--- Directions for this task ---
A line below contains "Fixpoint base64 (l", and a later one contains "a))]) (nr_Alerts req));". Repeat both, with every line between them, exactly.

--- Data extract ---

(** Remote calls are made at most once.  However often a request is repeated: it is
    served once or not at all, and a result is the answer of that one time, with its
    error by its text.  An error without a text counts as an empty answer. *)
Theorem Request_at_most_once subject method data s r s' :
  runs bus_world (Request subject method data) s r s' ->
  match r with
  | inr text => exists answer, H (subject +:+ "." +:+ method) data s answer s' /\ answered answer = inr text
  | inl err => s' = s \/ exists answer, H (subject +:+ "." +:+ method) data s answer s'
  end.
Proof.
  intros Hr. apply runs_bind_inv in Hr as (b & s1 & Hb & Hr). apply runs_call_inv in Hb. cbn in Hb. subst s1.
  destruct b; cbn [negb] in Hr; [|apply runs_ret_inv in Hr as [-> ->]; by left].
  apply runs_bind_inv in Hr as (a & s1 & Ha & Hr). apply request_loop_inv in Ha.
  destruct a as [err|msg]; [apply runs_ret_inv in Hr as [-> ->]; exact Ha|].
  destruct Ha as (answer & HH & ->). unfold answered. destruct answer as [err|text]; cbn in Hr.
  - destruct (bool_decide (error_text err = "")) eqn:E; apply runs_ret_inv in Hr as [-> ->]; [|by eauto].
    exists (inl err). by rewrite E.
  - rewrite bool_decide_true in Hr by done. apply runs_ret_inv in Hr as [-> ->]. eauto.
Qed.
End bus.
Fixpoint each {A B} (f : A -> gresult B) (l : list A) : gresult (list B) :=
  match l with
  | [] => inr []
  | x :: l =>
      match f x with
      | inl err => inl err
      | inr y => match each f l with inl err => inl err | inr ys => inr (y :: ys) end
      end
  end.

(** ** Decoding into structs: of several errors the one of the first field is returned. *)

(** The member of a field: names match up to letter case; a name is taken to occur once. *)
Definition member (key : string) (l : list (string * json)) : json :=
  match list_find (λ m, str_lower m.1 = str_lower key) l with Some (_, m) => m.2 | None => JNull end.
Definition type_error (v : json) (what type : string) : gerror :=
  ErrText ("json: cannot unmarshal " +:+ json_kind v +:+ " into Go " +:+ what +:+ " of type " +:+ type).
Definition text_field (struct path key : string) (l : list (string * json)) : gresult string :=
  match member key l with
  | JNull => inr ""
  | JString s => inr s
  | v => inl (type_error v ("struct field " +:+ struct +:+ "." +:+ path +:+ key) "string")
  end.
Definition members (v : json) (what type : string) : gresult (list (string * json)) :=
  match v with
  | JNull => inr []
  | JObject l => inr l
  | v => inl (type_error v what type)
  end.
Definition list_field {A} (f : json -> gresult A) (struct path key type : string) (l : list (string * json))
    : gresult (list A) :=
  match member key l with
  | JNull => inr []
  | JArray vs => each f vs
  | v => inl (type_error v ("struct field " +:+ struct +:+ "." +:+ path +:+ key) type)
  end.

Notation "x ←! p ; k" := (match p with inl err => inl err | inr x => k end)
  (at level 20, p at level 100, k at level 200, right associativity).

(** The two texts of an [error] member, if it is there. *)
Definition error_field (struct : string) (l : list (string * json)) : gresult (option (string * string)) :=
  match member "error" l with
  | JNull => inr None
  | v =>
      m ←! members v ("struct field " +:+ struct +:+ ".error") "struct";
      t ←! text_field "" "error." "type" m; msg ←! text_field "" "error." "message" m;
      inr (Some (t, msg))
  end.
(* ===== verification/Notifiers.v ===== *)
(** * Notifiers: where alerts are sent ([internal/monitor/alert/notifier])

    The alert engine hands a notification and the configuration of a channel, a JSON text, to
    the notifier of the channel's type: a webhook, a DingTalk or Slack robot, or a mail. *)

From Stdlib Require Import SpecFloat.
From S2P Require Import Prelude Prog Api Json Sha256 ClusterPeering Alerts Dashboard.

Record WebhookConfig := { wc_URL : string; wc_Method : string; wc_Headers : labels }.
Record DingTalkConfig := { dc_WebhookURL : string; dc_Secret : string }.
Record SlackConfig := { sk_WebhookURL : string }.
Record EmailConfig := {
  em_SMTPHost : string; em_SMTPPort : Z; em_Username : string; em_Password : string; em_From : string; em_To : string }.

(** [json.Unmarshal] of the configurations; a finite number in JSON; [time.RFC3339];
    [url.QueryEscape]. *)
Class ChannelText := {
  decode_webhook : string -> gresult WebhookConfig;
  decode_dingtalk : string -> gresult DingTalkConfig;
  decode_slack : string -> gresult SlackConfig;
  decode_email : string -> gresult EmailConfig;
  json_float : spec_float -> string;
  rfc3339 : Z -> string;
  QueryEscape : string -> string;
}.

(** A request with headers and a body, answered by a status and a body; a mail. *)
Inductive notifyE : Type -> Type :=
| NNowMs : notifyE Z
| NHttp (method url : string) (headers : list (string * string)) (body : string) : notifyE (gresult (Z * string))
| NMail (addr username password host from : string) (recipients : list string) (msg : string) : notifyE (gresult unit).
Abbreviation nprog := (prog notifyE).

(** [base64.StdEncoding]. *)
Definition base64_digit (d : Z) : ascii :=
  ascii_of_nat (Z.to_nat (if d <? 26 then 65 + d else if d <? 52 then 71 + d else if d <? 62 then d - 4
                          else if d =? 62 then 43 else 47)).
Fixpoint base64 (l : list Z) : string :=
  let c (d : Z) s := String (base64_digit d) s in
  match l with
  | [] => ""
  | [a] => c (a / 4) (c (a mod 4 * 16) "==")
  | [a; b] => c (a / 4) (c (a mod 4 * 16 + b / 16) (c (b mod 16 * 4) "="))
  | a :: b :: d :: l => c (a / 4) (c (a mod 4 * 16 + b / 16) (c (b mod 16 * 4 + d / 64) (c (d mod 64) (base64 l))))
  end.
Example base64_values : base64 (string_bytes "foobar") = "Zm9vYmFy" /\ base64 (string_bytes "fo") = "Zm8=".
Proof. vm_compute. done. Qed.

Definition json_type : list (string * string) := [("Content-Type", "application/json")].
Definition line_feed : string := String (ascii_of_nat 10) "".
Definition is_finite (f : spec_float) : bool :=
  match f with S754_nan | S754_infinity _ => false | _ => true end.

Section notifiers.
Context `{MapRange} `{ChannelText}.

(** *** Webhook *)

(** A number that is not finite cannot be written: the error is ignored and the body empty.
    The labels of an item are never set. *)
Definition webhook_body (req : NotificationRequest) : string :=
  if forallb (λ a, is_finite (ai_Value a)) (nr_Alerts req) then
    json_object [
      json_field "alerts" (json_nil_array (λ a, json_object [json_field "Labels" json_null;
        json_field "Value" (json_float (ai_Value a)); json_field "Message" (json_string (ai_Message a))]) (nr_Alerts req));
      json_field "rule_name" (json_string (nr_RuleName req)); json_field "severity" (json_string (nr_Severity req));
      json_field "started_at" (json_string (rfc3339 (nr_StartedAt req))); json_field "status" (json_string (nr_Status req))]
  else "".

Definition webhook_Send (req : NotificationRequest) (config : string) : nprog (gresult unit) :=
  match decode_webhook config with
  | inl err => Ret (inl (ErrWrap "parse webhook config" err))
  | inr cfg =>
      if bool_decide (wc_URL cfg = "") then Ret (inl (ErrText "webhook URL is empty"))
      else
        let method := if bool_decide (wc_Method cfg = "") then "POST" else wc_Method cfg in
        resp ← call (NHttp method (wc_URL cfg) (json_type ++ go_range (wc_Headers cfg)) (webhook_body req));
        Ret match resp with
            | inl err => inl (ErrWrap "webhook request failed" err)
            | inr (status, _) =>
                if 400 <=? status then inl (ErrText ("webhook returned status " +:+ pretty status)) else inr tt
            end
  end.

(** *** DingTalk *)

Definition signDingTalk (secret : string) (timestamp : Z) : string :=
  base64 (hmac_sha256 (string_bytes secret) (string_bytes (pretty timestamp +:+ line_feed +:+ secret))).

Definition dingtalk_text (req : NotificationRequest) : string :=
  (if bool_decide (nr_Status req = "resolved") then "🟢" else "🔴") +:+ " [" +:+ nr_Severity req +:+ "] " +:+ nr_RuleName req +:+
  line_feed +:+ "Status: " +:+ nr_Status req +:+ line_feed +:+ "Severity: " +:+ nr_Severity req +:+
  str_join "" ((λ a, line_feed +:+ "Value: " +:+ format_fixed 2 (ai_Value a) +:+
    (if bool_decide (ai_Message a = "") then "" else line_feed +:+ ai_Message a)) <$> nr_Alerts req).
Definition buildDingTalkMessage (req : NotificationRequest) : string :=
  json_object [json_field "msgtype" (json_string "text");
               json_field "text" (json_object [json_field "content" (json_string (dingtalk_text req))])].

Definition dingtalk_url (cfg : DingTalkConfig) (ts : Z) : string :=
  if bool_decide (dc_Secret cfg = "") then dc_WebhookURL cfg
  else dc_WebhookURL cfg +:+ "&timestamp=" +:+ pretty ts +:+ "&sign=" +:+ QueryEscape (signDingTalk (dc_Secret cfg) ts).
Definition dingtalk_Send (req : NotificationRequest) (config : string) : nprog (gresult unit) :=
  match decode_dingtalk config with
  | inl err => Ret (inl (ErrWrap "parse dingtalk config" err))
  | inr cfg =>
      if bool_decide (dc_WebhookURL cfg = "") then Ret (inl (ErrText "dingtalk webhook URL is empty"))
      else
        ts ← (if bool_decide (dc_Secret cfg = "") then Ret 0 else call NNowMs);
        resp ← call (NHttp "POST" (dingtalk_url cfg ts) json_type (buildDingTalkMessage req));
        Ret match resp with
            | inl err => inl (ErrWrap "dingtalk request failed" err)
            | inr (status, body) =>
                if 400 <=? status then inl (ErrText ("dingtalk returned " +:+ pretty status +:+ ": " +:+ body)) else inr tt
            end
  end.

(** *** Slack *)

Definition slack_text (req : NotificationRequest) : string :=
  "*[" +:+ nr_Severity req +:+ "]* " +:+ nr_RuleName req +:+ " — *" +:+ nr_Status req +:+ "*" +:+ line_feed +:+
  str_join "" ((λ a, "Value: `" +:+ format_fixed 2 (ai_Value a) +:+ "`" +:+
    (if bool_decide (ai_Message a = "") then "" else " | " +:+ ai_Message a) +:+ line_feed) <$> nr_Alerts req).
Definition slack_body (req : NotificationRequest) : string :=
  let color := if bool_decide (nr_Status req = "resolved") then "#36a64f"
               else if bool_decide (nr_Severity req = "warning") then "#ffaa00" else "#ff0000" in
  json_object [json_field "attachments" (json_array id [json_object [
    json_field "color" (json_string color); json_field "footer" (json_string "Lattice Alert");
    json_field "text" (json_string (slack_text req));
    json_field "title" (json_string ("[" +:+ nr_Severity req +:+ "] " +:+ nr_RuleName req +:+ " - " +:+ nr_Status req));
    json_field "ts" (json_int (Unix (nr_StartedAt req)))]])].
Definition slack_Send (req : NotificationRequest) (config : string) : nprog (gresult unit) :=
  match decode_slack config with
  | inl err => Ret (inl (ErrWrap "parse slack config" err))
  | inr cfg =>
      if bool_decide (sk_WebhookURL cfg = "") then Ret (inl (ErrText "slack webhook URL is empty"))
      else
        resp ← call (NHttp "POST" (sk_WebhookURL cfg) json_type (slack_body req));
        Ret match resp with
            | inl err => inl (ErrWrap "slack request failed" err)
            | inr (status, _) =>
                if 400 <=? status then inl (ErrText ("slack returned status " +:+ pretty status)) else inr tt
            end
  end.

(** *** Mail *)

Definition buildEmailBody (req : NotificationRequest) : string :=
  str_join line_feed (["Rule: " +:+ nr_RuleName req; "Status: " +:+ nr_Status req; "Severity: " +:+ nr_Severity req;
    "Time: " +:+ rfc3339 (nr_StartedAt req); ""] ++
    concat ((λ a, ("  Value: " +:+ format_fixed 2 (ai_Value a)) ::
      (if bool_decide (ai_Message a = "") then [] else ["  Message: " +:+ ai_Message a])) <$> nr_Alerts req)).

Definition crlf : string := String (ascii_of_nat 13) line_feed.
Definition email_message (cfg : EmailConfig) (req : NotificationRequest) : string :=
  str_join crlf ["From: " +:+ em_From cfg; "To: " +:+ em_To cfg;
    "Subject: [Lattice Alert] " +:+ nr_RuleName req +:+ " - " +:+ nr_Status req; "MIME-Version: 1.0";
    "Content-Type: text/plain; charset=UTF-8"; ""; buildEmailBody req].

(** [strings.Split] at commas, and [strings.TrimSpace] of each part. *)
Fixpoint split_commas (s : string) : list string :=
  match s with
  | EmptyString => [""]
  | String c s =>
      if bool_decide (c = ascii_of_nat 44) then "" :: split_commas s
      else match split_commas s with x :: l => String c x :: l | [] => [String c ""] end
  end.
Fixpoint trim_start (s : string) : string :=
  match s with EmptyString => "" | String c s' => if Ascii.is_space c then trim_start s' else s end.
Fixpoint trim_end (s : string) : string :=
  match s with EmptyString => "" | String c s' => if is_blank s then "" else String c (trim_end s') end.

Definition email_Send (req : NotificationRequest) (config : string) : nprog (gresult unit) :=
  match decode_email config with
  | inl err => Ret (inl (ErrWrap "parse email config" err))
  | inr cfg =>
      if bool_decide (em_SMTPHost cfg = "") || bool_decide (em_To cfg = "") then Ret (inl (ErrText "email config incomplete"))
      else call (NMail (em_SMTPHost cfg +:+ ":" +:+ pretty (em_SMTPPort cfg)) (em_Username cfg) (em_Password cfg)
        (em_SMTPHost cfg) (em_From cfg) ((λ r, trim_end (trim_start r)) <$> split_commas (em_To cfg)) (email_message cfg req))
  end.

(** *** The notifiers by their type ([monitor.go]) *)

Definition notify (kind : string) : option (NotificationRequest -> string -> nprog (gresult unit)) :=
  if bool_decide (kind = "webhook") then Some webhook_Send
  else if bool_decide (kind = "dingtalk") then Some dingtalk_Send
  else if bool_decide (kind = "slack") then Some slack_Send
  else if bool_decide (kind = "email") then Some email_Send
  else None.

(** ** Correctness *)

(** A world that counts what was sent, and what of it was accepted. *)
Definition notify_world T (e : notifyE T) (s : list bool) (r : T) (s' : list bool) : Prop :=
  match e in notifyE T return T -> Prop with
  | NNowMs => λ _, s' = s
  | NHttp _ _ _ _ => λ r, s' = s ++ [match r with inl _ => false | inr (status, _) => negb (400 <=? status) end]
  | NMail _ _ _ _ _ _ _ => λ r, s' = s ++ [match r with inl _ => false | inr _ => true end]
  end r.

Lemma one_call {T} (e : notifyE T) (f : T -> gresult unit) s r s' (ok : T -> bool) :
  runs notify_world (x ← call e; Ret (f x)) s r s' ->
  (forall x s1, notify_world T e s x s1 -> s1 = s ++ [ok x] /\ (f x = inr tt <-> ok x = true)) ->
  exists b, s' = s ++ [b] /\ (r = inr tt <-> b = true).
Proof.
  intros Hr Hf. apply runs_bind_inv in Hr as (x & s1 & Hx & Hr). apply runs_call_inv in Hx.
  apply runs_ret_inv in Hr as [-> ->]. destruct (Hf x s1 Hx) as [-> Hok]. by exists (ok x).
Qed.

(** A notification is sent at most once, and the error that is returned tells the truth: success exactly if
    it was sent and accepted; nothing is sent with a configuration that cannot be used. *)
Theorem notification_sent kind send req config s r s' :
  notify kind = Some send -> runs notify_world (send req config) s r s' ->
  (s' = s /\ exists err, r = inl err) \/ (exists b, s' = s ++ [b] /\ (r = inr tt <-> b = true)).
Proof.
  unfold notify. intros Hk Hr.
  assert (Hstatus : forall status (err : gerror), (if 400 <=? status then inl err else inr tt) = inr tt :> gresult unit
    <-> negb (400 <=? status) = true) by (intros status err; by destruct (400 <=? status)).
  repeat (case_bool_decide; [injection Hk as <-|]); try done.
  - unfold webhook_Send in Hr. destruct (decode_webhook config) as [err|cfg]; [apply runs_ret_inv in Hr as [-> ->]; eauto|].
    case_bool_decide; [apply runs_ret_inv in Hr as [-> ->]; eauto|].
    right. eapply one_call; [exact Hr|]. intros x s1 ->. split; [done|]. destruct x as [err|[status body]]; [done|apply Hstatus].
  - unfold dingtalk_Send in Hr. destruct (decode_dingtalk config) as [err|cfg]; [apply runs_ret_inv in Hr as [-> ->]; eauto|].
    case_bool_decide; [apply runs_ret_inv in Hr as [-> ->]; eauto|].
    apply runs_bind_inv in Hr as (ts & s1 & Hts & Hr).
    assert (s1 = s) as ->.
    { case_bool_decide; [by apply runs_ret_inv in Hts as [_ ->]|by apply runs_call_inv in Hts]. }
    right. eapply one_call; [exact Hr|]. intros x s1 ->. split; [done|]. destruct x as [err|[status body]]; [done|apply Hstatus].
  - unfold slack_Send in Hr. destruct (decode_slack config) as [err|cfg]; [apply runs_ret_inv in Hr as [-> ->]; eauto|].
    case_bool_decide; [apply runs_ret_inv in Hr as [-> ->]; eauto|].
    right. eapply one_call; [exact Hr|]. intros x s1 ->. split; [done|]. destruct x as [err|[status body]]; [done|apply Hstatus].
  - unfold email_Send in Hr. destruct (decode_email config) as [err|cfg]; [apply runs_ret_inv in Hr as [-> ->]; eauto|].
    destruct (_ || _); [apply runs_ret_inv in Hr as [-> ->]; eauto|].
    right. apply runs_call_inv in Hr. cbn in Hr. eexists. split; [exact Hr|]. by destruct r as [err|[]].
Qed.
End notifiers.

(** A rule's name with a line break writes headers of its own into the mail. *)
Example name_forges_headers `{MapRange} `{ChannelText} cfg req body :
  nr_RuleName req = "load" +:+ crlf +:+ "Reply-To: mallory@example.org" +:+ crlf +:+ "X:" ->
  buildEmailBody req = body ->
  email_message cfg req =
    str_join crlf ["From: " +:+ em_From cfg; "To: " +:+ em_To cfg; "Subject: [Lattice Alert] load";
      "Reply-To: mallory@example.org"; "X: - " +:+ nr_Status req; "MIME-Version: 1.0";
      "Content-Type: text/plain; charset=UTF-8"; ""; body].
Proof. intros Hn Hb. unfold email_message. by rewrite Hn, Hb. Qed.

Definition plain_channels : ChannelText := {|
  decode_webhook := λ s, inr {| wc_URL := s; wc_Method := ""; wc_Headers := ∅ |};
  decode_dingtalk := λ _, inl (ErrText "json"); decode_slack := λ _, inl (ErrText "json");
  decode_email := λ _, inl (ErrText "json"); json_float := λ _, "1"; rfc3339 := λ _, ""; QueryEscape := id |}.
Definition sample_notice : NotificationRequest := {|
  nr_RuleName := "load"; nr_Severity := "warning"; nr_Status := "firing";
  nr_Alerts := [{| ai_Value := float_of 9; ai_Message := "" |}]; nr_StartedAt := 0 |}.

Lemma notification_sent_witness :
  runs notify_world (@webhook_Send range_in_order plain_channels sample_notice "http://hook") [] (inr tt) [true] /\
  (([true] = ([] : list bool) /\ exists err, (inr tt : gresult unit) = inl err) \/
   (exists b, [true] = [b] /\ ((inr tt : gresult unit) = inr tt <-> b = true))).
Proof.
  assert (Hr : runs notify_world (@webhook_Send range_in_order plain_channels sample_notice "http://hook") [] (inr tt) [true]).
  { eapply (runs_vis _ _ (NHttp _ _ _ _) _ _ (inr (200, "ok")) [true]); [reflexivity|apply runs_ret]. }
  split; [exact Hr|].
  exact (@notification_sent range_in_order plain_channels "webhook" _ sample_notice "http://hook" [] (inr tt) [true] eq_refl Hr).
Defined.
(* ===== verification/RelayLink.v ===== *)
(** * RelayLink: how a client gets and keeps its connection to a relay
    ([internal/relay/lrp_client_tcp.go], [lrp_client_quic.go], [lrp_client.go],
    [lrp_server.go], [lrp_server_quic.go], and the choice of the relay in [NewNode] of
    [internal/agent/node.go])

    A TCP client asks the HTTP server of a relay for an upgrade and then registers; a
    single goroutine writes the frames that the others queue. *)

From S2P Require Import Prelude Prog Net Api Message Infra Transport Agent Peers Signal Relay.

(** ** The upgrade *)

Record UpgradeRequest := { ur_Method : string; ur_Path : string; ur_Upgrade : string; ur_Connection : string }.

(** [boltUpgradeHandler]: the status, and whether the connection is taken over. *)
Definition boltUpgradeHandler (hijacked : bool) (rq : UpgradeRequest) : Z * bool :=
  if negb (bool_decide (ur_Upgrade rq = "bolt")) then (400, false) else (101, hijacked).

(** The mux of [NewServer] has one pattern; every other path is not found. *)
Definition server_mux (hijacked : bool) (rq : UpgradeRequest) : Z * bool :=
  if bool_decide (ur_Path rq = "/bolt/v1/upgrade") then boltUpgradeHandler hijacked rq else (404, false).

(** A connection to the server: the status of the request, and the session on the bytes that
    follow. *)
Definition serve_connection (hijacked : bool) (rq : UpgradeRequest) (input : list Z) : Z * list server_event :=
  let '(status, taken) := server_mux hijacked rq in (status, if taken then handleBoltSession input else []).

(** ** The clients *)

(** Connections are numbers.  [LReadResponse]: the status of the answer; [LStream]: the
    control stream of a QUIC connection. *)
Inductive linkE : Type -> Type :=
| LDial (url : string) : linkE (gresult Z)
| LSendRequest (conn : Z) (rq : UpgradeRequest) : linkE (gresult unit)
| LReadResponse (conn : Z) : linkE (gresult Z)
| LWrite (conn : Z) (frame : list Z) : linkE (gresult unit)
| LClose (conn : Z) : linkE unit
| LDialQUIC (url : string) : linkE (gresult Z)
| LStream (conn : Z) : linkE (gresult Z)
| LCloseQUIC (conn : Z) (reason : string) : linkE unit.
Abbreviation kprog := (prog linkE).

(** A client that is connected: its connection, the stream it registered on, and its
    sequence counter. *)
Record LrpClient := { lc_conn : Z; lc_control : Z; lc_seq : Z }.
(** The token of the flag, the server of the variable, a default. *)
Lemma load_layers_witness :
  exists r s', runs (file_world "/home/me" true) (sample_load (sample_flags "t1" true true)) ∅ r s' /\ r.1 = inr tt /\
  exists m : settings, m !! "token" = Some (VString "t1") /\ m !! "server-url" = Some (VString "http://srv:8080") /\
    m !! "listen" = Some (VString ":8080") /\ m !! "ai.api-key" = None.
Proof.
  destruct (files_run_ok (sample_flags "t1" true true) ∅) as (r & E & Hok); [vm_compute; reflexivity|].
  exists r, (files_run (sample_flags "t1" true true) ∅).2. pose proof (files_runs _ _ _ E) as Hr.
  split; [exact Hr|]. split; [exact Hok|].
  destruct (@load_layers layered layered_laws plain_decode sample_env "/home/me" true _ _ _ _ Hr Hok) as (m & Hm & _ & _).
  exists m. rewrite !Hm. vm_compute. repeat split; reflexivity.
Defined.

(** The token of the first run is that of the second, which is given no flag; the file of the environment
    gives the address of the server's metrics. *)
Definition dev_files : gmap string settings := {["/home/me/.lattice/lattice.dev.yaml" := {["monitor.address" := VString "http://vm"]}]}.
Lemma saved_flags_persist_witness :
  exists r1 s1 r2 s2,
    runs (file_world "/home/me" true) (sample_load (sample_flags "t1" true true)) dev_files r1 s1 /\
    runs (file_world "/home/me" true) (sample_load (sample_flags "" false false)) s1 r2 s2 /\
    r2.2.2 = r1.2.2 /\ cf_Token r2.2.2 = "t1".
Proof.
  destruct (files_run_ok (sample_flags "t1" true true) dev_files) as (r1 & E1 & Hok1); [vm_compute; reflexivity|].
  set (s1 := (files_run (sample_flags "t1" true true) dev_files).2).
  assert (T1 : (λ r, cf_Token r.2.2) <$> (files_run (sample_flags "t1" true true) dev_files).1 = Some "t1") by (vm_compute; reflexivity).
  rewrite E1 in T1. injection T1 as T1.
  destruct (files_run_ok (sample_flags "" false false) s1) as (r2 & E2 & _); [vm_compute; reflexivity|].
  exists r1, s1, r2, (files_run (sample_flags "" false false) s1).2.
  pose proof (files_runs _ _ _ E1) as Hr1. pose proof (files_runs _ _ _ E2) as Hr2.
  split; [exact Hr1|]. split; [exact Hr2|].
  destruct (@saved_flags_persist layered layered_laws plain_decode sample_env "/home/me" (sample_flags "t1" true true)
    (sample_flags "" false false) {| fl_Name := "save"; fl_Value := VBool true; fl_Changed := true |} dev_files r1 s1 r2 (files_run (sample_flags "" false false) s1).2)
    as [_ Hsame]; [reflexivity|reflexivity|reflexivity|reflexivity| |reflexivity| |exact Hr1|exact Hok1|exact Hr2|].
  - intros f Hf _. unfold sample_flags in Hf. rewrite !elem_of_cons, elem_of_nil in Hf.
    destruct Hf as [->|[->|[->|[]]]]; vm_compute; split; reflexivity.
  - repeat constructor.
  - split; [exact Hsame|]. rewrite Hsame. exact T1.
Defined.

--- Output below ---
Fixpoint base64 (l : list Z) : string :=
  let c (d : Z) s := String (base64_digit d) s in
  match l with
  | [] => ""
  | [a] => c (a / 4) (c (a mod 4 * 16) "==")
  | [a; b] => c (a / 4) (c (a mod 4 * 16 + b / 16) (c (b mod 16 * 4) "="))
  | a :: b :: d :: l => c (a / 4) (c (a mod 4 * 16 + b / 16) (c (b mod 16 * 4 + d / 64) (c (d mod 64) (base64 l))))
  end.
Example base64_values : base64 (string_bytes "foobar") = "Zm9vYmFy" /\ base64 (string_bytes "fo") = "Zm8=".
Proof. vm_compute. done. Qed.

Definition json_type : list (string * string) := [("Content-Type", "application/json")].
Definition line_feed : string := String (ascii_of_nat 10) "".
Definition is_finite (f : spec_float) : bool :=
  match f with S754_nan | S754_infinity _ => false | _ => true end.

Section notifiers.
Context `{MapRange} `{ChannelText}.

(** *** Webhook *)

(** A number that is not finite cannot be written: the error is ignored and the body empty.
    The labels of an item are never set. *)
Definition webhook_body (req : NotificationRequest) : string :=
  if forallb (λ a, is_finite (ai_Value a)) (nr_Alerts req) then
    json_object [
      json_field "alerts" (json_nil_array (λ a, json_object [json_field "Labels" json_null;
        json_field "Value" (json_float (ai_Value a)); json_field "Message" (json_string (ai_Message a))]) (nr_Alerts req));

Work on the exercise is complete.